I have had this a couple of times, most recently last night. I get very emotional and generally cry, basically I turn into a newborn! Even someone asking me if im ok will turn me into a blubbering mess! Xx

Headache, but as soon as my head hits the pillow it's gone.

Either short tempered, or very quite

I suffer with headaches from time to time x

Generally irritable but also emotional crying at nothing angry for no real reason, that sort of thing. But after this mild delirium happy jokie and not bothered until I hit the manual wall, then there is just no staying awake no mater what.

Headaches and foul mood, lack of appetite (very rarely the opposite), can't concentrate on anything longer than half an hour (or less), my hands shake and I forget things easily. Problem is, it's kind of a chronic state, considering that I've been suffering from mild insomnia for years now and meds seems to make things worse because they make me sleep all the time so I just got used to the thing.

I'm the same, headaches and a bad mood and just a general brain fog, but I work silly hours and struggle to get to get to sleep even when I'm tired so it's a constant cycle!

I get really bad migraines & when I've reached exhaustion peak I lose feeling in my arms & legs. I keep falling asleep during the day & in odd places, had a few occassions where someones woke me up on the bs, in university, oops.

Uni was really stressing me out, but my family floor me, plus I'm trying to get a job & find a flat for August, as my friend is away home, I'm going to have to do all the viewings & paperwork.

i get ratty and loose all patience with everyone

I tend to feel even more lonely and I get absolutely desperate for a cuddle or any other bit of intimacy; I never get any, obviously. Which means the only option left is to get even more exhausted, usually through some rigorous physical exercise (that often takes hours). Then I drag myself to bed and use the last vestiges of energy to cry myself to sleep. Not very joyful, I know...

Briona87 wrote:

I tend to feel even more lonely and I get absolutely desperate for a cuddle or any other bit of intimacy; I never get any, obviously. Which means the only option left is to get even more exhausted, usually through some rigorous physical exercise (that often takes hours). Then I drag myself to bed and use the last vestiges of energy to cry myself to sleep. Not very joyful, I know...

dont waste time and energy worrying about how you used to be, get on some dating sites,there is someone out there for everyone, someone some where is thinking the same as you and doing nothing about it. take some time to find each other. good luck

Eyes get tired and I look like death warmed up.
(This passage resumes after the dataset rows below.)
(** The bucket of a prefix holds, in order, the entries whose digest has it. *)
Definition exact_bucket (all : list exactSearchEntry) (limit : Z) (b : SearchExactBucketReferenceV1) (child : ChildArtifact) : Prop :=
  ∃ es, by_key es
  ∧ (∀ e, e ∈ es ↔ ∃ x, x ∈ all ∧ ex_entry x = e ∧ HasPrefix (ex_digest x) (seb_Prefix b) = true)
  ∧ child = segment_child "exact" "search-exact" (exact_data es) ∧ Z.of_nat (length (exact_data es)) ≤ limit
  ∧ seb_SearchSegmentReferenceV1 b = exact_reference es.

Record exact_layout (all : list exactSearchEntry) (limit : Z) (artifacts : list exactSearchArtifact) : Prop := {
  el_bucket : ∀ a, a ∈ artifacts → exact_bucket all limit a.1 a.2;
  el_found : ∀ x, x ∈ all → ∃ a, a ∈ artifacts ∧ HasPrefix (ex_digest x) (seb_Prefix a.1) = true;
}.

Lemma has_prefix_snoc d p c :
  HasPrefix d (p +:+ String c EmptyString) = true ↔ HasPrefix d p = true ∧ digit_at d (String.length p) = Some c.
Proof.
  unfold HasPrefix, digit_at. revert d. induction p as [|a p IH]; intros d.
  - change ("" +:+ String c "") with (String c ""). destruct d as [|b d]; [cbn; naive_solver|]. cbn.
    destruct (Ascii.ascii_dec c b) as [->|Hne]; [by destruct d|]. naive_solver.
  - change (String a p +:+ String c "") with (String a (p +:+ String c "")). destruct d as [|b d]; [cbn; naive_solver|]. cbn.
    destruct (Ascii.ascii_dec a b) as [->|]; [apply IH|naive_solver].
Qed.

Lemma sorted_by_key (es : list exactSearchEntry) :
  NoDup ((λ x, see_Key (ex_entry x)) <$> es) → by_key (ex_entry <$> sort_entries es).
Proof.
  intros Hn. pose proof (sort_by_strict (λ e, [KS (see_Key (ex_entry e))]) es) as Hs.
  rewrite (NoDup_fmap_iff _ (λ x, see_Key (ex_entry x))) in Hs; [|intros x y _ _; cbn; split; [intros [= E]; exact E|by intros ->]]. specialize (Hs Hn).
  unfold sort_entries. unfold strictly_sorted in Hs. induction Hs as [|x l Hl IH Hx]; [constructor|]. constructor; [done|].
  apply Forall_fmap. eapply Forall_impl; [exact Hx|]. intros y. unfold less_by. cbn.
  case_decide as E; [done|]. done.
Qed.

Lemma exact_artifact_ok prefix es limit a :
  exact_artifact prefix es limit = Ok a →
  a = (MkSearchExactBucketReferenceV1 prefix (exact_reference (ex_entry <$> es)),
       segment_child "exact" "search-exact" (exact_data (ex_entry <$> es)))
  ∧ Z.of_nat (length (exact_data (ex_entry <$> es))) ≤ limit.
Proof.
  unfold exact_artifact. intros H. res_simpl. apply contentAddressedSearchChild_ok in Hok0 as ->. bool_prop. done.
Qed.
(* ===== verification/SearchIndexed.v ===== *)
(** * What the search index records of a catalog

    The texts of the records and keys are well formed, the postings of a key
    are the records that have it, in order, and the priority of an exact key is
    its best one. *)

From S2P Require Import Prelude GoString GoSha256 GoJson CatalogModel SearchText CatalogChildren SearchIndex SearchLists SearchRoundtrip.

(** The text packages keep UTF-8 well formed. *)
Class SearchLaws `{SearchTables} : Prop := {
  nfkc_valid s : valid_utf8 s = true → valid_utf8 (nfkc_string s) = true;
  fold_valid s : valid_utf8 s = true → valid_utf8 (fold_string s) = true;
}.

Section texts.
Context `{SearchLaws}.

Lemma split_runs_each {A} (P : A → Prop) p run l : Forall P run → Forall P l → Forall (Forall P) (split_runs p run l).
Proof.
  intros Hr Hl. revert run Hr. induction Hl as [|x l Hx Hl IH]; intros run Hr; cbn.
  - destruct run; [constructor|]. repeat constructor. by rewrite reverse_Permutation.
  - destruct (p x).
    + destruct run; [by apply IH|]. constructor; [by rewrite reverse_Permutation|by apply IH].
    + apply IH. by constructor.
Qed.

Lemma tokenize_valid s : ok_texts (tokenizeSearchText s).
Proof.
  unfold ok_texts, tokenizeSearchText. apply Forall_fmap. eapply Forall_impl; [apply (split_runs_each (λ r, is_scalar r = true))|].
  - constructor.
  - apply runes_scalars.
  - intros rs. apply valid_of_runes.
Qed.

Lemma split_words_scalars word rs : scalars word → scalars rs → Forall scalars (split_words word rs).
Proof.
  intros Hw Hr. revert word Hw. induction Hr as [|r rs Hr Hrs IH]; intros word Hw; cbn [split_words].
  - destruct word; [constructor|]. repeat constructor. by rewrite reverse_Permutation.
  - assert (Hflush : ∀ l, Forall scalars l → Forall scalars (match word with [] => [] | _ => [reverse word] end ++ l)).
    { intros l Hl. destruct word; [done|]. constructor; [|done]. by rewrite reverse_Permutation. }
    assert (scalars [r]) by (apply Forall_cons; by split).
    destruct (_ && _); [apply Hflush, IH; constructor|]. destruct word as [|p word]; [by apply IH|].
    destruct (word_boundary _ _ _); [by apply Hflush, IH|apply IH; by apply Forall_cons].
Qed.

Lemma sanitize_valid s : valid_utf8 (sanitizeSearchText s) = true.
Proof.
  apply valid_of_runes. apply Forall_fmap. eapply Forall_impl; [apply runes_scalars|]. intros r Hr. cbn. by destruct (is_control r).
Qed.
Lemma snippet_valid s : valid_utf8 (searchSnippet s) = true.
Proof.
  unfold searchSnippet. cbv zeta. case_match; [apply Join_Fields_valid, sanitize_valid|].
  apply valid_of_runes, Forall_take, runes_scalars.
Qed.

Lemma token_set_valid values : ok_texts (searchTokenSet values).
Proof.
  unfold ok_texts, searchTokenSet, sort_strings. apply sort_by_Forall, Forall_forall.
  intros token. rewrite elem_of_elements, elem_of_list_to_set, list_elem_of_bind. intros (value & Ht & _).
  unfold value_tokens in Ht. cbv zeta in Ht. apply elem_of_app in Ht as [Ht|Ht]; apply list_elem_of_filter in Ht as [_ Ht].
  - apply list_elem_of_fmap in Ht as (piece & -> & Hp). apply fold_valid. unfold splitSearchIndexWords in Hp.
    apply list_elem_of_fmap in Hp as (rs & -> & Hrs). apply valid_of_runes.
    assert (Forall scalars (split_words [] (runes (nfkc_string (sanitizeSearchText value))))) as Hw
      by (apply split_words_scalars; [constructor|apply runes_scalars]).
    rewrite Forall_forall in Hw. by apply Hw.
  - pose proof (tokenize_valid (fold_string (nfkc_string (sanitizeSearchText value)))) as Hv. unfold ok_texts in Hv.
    rewrite Forall_forall in Hv. by apply Hv.
Qed.
Lemma token_set_NoDup values : NoDup (searchTokenSet values).
Proof. unfold searchTokenSet, sort_strings. rewrite sort_by_perm. apply NoDup_elements. Qed.

Lemma trigrams_valid s : ok_texts (searchTrigrams s).
Proof.
  unfold ok_texts, searchTrigrams. case_match; [constructor|]. unfold sort_strings. apply sort_by_Forall, Forall_forall.
  intros t. rewrite elem_of_elements, elem_of_list_to_set, list_elem_of_fmap. intros (p & -> & _).
  apply valid_of_runes, Forall_take, Forall_drop, runes_scalars.
Qed.

Lemma normalize_valid s key : normalizeSearchExact s = Ok key → valid_utf8 key = true.
Proof.
  unfold normalizeSearchExact. cbv zeta. intros H'. res_simpl. apply orb_false_iff in Hok as [Hv%negb_false_iff _].
  by apply fold_valid, nfkc_valid, TrimSpace_valid.
Qed.
End texts.

(** ** The records *)

Definition operation_texts (o : OperationDirectoryV1) : Prop :=
  ok_texts [od_DetailID o; od_Title o; od_OperationID o; od_Method o; EffectiveRequestTarget o; od_Href o].
Definition schema_texts (s : SchemaDirectoryV1) : Prop := ok_texts [scd_DetailID s; scd_Name s; scd_Href s].
(** The catalog's texts are well-formed UTF-8, as everything read from JSON is. *)
Definition directory_texts (d : CatalogArtifactV1) : Prop :=
  ∀ document, document ∈ elems (ca_Documents d) →
    valid_utf8 (dd_Key document) = true ∧ Forall operation_texts (elems (dd_Operations document))
    ∧ Forall schema_texts (elems (dd_Schemas document)).

(** What holds of every record of an index. *)
Definition builder_ok (b : searchBuildRecord) : Prop :=
  ok_record (sb_record b) ∧ ok_texts (sb_tokens b) ∧ NoDup (sb_tokens b) ∧ Forall (λ k, fits_uint 8 (ek_priority k)) (sb_exact b).

Lemma uint32_fits z : fits_uint 32 (uint32 z).
Proof. unfold fits_uint, uint32. apply Z.mod_pos_bound. lia. Qed.

Section records.
Context `{SearchLaws}.

Lemma operation_builder_ok key o : valid_utf8 key = true → operation_texts o → builder_ok (operation_builder key o).
Proof.
  intros Hk Ho. unfold operation_texts, ok_texts in Ho. rewrite !Forall_cons in Ho. destruct Ho as (?&?&?&?&?&?&_).
  split_and!.
  - split; [|split; [done|by repeat constructor]]. cbn. unfold ok_texts. repeat (apply Forall_cons; split); try done. apply snippet_valid.
  - apply token_set_valid.
  - apply token_set_NoDup.
  - cbn. repeat (apply Forall_cons; split; [done|]). apply Forall_fmap, Forall_forall. by intros ? _.
Qed.

Definition occurrence_ok (o : schemaSearchOccurrence) : Prop := valid_utf8 o.1 = true ∧ schema_texts o.2.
What im doing now, laying here doing way to many things all in one go...over thinking everything, feeling confused and spaced and wanting to cry.
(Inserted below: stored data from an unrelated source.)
Lemma run_bounds i run : record_runs !! i = Some run →
  run ≠ [] ∧ uint32 (Z.of_nat (start_of i)) = Z.of_nat (start_of i) ∧ uint32 (Z.of_nat (length run)) = Z.of_nat (length run)
  ∧ (start_of i + length run ≤ length builders)%nat.
Proof.
  intros Hi. destruct (rl_run _ _ _ _ _ Hlayout _ _ Hi) as (Hne & Hlen & _). split; [done|].
  pose proof (run_start_le record_runs (S i)) as Hle. rewrite (run_start_S _ _ _ Hi), record_total in Hle.
  pose proof (bi_length _ _ _ _ _ _ _ _ Hbuilt). assert (0 < length run)%nat by (destruct run; [done|cbn; lia]).
  split; [unfold uint32; apply Z.mod_small; lia|]. split; [|done].
  eapply (uint32_small limit _ (length (record_data (start_of i) run))); [|done|apply (bi_limit _ _ _ _ _ _ _ _ Hbuilt)].
  apply (field_length search_record_json "records"). do 3 right. left.
Qed.

Lemma reference_lookup i : references !! i = (λ run, segment_reference (i, run)) <$> record_runs !! i.
Proof. rewrite (rl_references _ _ _ _ _ Hlayout), list_lookup_imap. by destruct (record_runs !! i). Qed.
When I'm exhausted (which is most of the time due to my disability) I tend to just sit or lie still and state into space, as if my brain has shut down. I don't sleep very well though even if I am exhausted, so that's a real problem, I just kinda lie around and find it really hard to speak to anyone or listen to people talking, I can't take any of it in. No wonder my folks hate me, they think I'm so boring compared to my other siblings!

I will often get tearful as well and as Briona said I sometimes get a bit needy and like to lean on my partner for support and cuddles etc.

Boogaloo wrote:

When I'm exhausted (which is most of the time due to my disability) I tend to just sit or lie still and state into space, as if my brain has shut down. I don't sleep very well though even if I am exhausted, so that's a real problem, I just kinda lie around and find it really hard to speak to anyone or listen to people talking, I can't take any of it in. No wonder my folks hate me, they think I'm so boring compared to my other siblings!
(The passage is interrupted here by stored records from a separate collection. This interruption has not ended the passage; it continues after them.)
Lemma only_true_adjusts_witness :
  let imports := with_self_confidence
                   (λ _ _, Ok []) (λ _ _, Ok [])
                   (λ _ _, Raise (ValueError [Lit "adjusted"])) in
  ClassLabelScorer._adjust_pred_probs ClassLabelScorer.CONFIDENCE_WEIGHTED_ENTROPY
    [1%Z] (Array2 2 [[frac 1 10; frac 9 10]]) {[ "adjust_pred_probs" := PInt 1 ]}
  = Ok (Array2 2 [[frac 1 10; frac 9 10]])
  ∧ ClassLabelScorer.__call__ ClassLabelScorer.CONFIDENCE_WEIGHTED_ENTROPY
      [1%Z] (Array2 2 [[frac 1 10; frac 9 10]]) {[ "adjust_pred_probs" := PInt 1 ]}
    = ClassLabelScorer.value ClassLabelScorer.CONFIDENCE_WEIGHTED_ENTROPY
        [1%Z] (Array2 2 [[frac 1 10; frac 9 10]]).
Proof.
  intros imports.
  apply (only_true_adjusts ClassLabelScorer.CONFIDENCE_WEIGHTED_ENTROPY
           [1%Z] (Array2 2 [[frac 1 10; frac 9 10]])
           {[ "adjust_pred_probs" := PInt 1 ]}).
  discriminate.
Defined.

(** ** The moving average as a function of the scores *)

(** Sorting one more score is inserting it into the sorted others. *)
Lemma sort_descending_cons (x : Qc) (row : list Qc) :
  sort_descending (x :: row) = list_merge (flip Qcle) [x] (sort_descending row).
Proof.
  apply (Sorted_unique (flip Qcle)).
  - unfold sort_descending. apply Sorted_merge_sort. apply _.
  - apply Sorted_list_merge; [apply _ | by repeat constructor |].
    unfold sort_descending. apply Sorted_merge_sort. apply _.
  - rewrite merge_Permutation. unfold sort_descending.
    by rewrite !merge_sort_Permutation.
Qed.

Lemma insert_descending_cons (x a : Qc) (l : list Qc) :
  list_merge (flip Qcle) [x] (a :: l)
  = if decide (a ≤ x) then x :: a :: l
    else a :: list_merge (flip Qcle) [x] l.
Proof.
  rewrite list_merge_cons. unfold flip.
  destruct (decide (a ≤ x)); [| done]. by rewrite list_merge_nil_l.
Qed.

Lemma Qc_not_le_le (x y : Qc) : ¬ x ≤ y → y ≤ x.
Proof. intros Hn. apply Qclt_le_weak. by apply Qcnot_le_lt. Qed.

Lemma cons_below_insert (l1 l2 : list Qc) :
  Forall2 Qcle l1 l2 →
  ∀ a y, a ≤ y → StronglySorted (flip Qcle) (a :: l1) →
         Forall2 Qcle (a :: l1) (list_merge (flip Qcle) [y] l2).
Proof.
  induction 1 as [| a' c l1 l2 Hac Hall IH]; intros a y Hay Hsorted.
  - rewrite list_merge_nil_r. constructor; [done | constructor].
  - rewrite insert_descending_cons.
    apply StronglySorted_inv in Hsorted as [Hrest Hbelow].
    apply Forall_cons in Hbelow as [Ha'a _]. unfold flip in Ha'a.
    destruct (decide (c ≤ y)) as [Hcy | Hcy].
    + constructor; [done |]. by constructor.
    + apply Qc_not_le_le in Hcy. constructor; [by eapply Qcle_trans |].
      apply IH; [by eapply Qcle_trans | done].
Qed.

Lemma insert_below_cons (l1 l2 : list Qc) :
  Forall2 Qcle l1 l2 →
  ∀ x b, x ≤ b → StronglySorted (flip Qcle) (b :: l2) →
         Forall2 Qcle (list_merge (flip Qcle) [x] l1) (b :: l2).
Proof.
  induction 1 as [| a' c l1 l2 Hac Hall IH]; intros x b Hxb Hsorted.
  - rewrite list_merge_nil_r. constructor; [done | constructor].
  - rewrite insert_descending_cons.
    apply StronglySorted_inv in Hsorted as [Hrest Hbelow].
    apply Forall_cons in Hbelow as [Hcb _]. unfold flip in Hcb.
    destruct (decide (a' ≤ x)) as [Hax | Hax].
    + constructor; [done |]. by constructor.
    + apply Qc_not_le_le in Hax. constructor; [by eapply Qcle_trans |].
      apply IH; [by eapply Qcle_trans | done].
Qed.

Lemma insert_descending_monotone (l1 l2 : list Qc) :
  Forall2 Qcle l1 l2 →
  ∀ x y, x ≤ y →
         StronglySorted (flip Qcle) l1 → StronglySorted (flip Qcle) l2 →
         Forall2 Qcle (list_merge (flip Qcle) [x] l1)
           (list_merge (flip Qcle) [y] l2).
Proof.
  induction 1 as [| a b l1 l2 Hab Hall IH]; intros x y Hxy Hs1 Hs2.
  - rewrite !list_merge_nil_r. constructor; [done | constructor].
  - rewrite !insert_descending_cons.
    destruct (decide (a ≤ x)) as [Hax | Hax], (decide (b ≤ y)) as [Hby | Hby].
    + constructor; [done |]. by constructor.
    + apply Qc_not_le_le in Hby. constructor; [by eapply Qcle_trans |].
      apply cons_below_insert; [done | by eapply Qcle_trans | done].
    + apply Qc_not_le_le in Hax.
      constructor; [by eapply Qcle_trans |].
      apply insert_below_cons; [done | by eapply Qcle_trans | done].
    + constructor; [done |].
      apply StronglySorted_inv in Hs1 as [Hs1 _].
      apply StronglySorted_inv in Hs2 as [Hs2 _].
      by apply IH.
Qed.

(** Larger scores sort to larger scores, rank by rank. *)
Lemma sort_descending_monotone (r1 r2 : list Qc) :
  Forall2 Qcle r1 r2 → Forall2 Qcle (sort_descending r1) (sort_descending r2).
Proof.
  induction 1 as [| x y r1 r2 Hxy _ IH]; [by constructor |].
  rewrite !sort_descending_cons.
  apply insert_descending_monotone; [done | done | apply sort_descending_sorted ..].
Qed.

Lemma running_average_monotone (a e1 e2 x1 x2 : Qc) :
  0 ≤ a → a ≤ 1 → e1 ≤ e2 → x1 ≤ x2 →
  running_average a e1 x1 ≤ running_average a e2 x2.
Proof.
  intros H0 H1 He Hx. unfold running_average.
  apply Qc_sub_nonneg in H1, He, Hx. apply Qc_le_of_sub.
  replace (a * x2 + (1 - a) * e2 - (a * x1 + (1 - a) * e1))
    with (a * (x2 - x1) + (1 - a) * (e2 - e1)) by ring.
  by apply Qc_add_nonneg; apply Qc_mul_nonneg.
Qed.

Lemma fold_running_average_monotone (a : Qc) (l1 l2 : list Qc) :
  0 ≤ a → a ≤ 1 → Forall2 Qcle l1 l2 →
  ∀ e1 e2, e1 ≤ e2 →
           fold_left (running_average a) l1 e1
           ≤ fold_left (running_average a) l2 e2.
Proof.
  intros H0 H1. induction 1 as [| x1 x2 l1 l2 Hx _ IH]; intros e1 e2 He; [done |].
  cbn [fold_left]. apply IH. by apply running_average_monotone.
Qed.

Lemma ema_of_row_monotone (a : Qc) (r1 r2 : list Qc) :
  0 ≤ a → a ≤ 1 → Forall2 Qcle r1 r2 → ema_of_row a r1 ≤ ema_of_row a r2.
Proof.
  intros H0 H1 Hrows. unfold ema_of_row.
  destruct (sort_descending_monotone r1 r2 Hrows)
    as [| x1 x2 l1 l2 Hx Hl]; [apply Qcle_refl |].
  by apply fold_running_average_monotone.
Qed.

(** X20.  The moving average is monotone in the scores: when every score
    of an array is at most the score at the same place of another, every
    row of the first gets at most the moving average of that row of the
    second; for every alpha that passes the range check, none included. *)
Theorem ema_monotone_in_scores (s1 s2 : ndarray2 Qc) (alpha : pyval) :
  wf s1 → wf s2 → ncols s1 = ncols s2 → (0 < ncols s1)%nat →
  valid_alpha alpha →
  Forall2 (Forall2 Qcle) (rows s1) (rows s2) →
  ∃ out1 out2,
    exponential_moving_average s1 alpha (PInt 1) = Ok out1
    ∧ exponential_moving_average s2 alpha (PInt 1) = Ok out2
    ∧ Forall2 Qcle out1 out2.
Proof.
  intros Hwf1 Hwf2 HK Hcols Halpha Hrows.
  assert (Hcols2 : (0 < ncols s2)%nat) by lia.
  assert (Ha : ∃ a, 0 ≤ a ∧ a ≤ 1
                 ∧ exponential_moving_average s1 alpha (PInt 1)
                   = Ok (ema_of_row a <$> rows s1)
                 ∧ exponential_moving_average s2 alpha (PInt 1)
                   = Ok (ema_of_row a <$> rows s2)).
  { destruct Halpha as [-> | (a & Hnum & H0 & H1)].
    - exists (default_alpha (ncols s1)).
      destruct (default_alpha_valid (ncols s1) Hcols) as [H0 H1].
      rewrite (ema_rows_default s1), (ema_rows_default s2) by done.
      by rewrite <-HK.
    - exists a. by rewrite (ema_rows s1 alpha a), (ema_rows s2 alpha a). }
  destruct Ha as (a & H0 & H1 & Hema1 & Hema2).
  exists (ema_of_row a <$> rows s1), (ema_of_row a <$> rows s2).
  split; [done |]. split; [done |].
  apply Forall2_fmap. eapply Forall2_impl; [exact Hrows |].
  intros r1 r2 Hr. by apply ema_of_row_monotone.
Qed.

Lemma ema_monotone_in_scores_witness :
  ∃ out1 out2,
    exponential_moving_average
      (Array2 2 [[frac 1 10; frac 2 10]]) PNone (PInt 1) = Ok out1
    ∧ exponential_moving_average
        (Array2 2 [[frac 3 10; frac 2 10]]) PNone (PInt 1) = Ok out2
    ∧ Forall2 Qcle out1 out2.
Proof.
  apply (ema_monotone_in_scores
           (Array2 2 [[frac 1 10; frac 2 10]])
           (Array2 2 [[frac 3 10; frac 2 10]]) PNone).
  - repeat constructor.
  - repeat constructor.
  - reflexivity.
  - simpl. lia.
  - by left.
  - repeat constructor; discriminate.
Defined.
I will often get tearful as well and as Briona said I sometimes get a bit needy and like to lean on my partner for support and cuddles etc.

Love ya girl! Head up! please let us know about your docs appt! (Which i am assuming you ARE going to make!)

B87 this is a great thread btw i actually love knowing im not alone in some of the things i do and feel. I snap so much when im tired.

If I'm not getting enough sleep I get headaches, at worst I'll get a vile migraine that can wipe me out for a couple of days.

Just get super irritable or very giddy. Sometimes a combo of both but that is always a bit weird.

It's great knowing I'm not crazy or something, I start feeling like it's not normal to feel like that when exhausted, clearly it is. :-) xx

I work shifts so body learnt to adapt fortunetly only need 5 hrs sleep and im functional.... natural night owl so even up early bed v late... catch up with sleep with lie in morning on late shidt if needed... but generally not an issue.......... but I get really grumpy if I haven't had sex for 3/4days maybe thats my release

I experienced exhaustion last summer.
After several stressful months, my body just gave up.
I would fall asleep at any moment when not doing something. It was leading to complications in every facet of my life. Before too long I was off work with it, and became a regular fixture in my GP surgery. I am still physically feeling the after effects of letting myself get like that, and sadly still taking drugs to help me switch off.
So to answer the question, exhaustion will break you.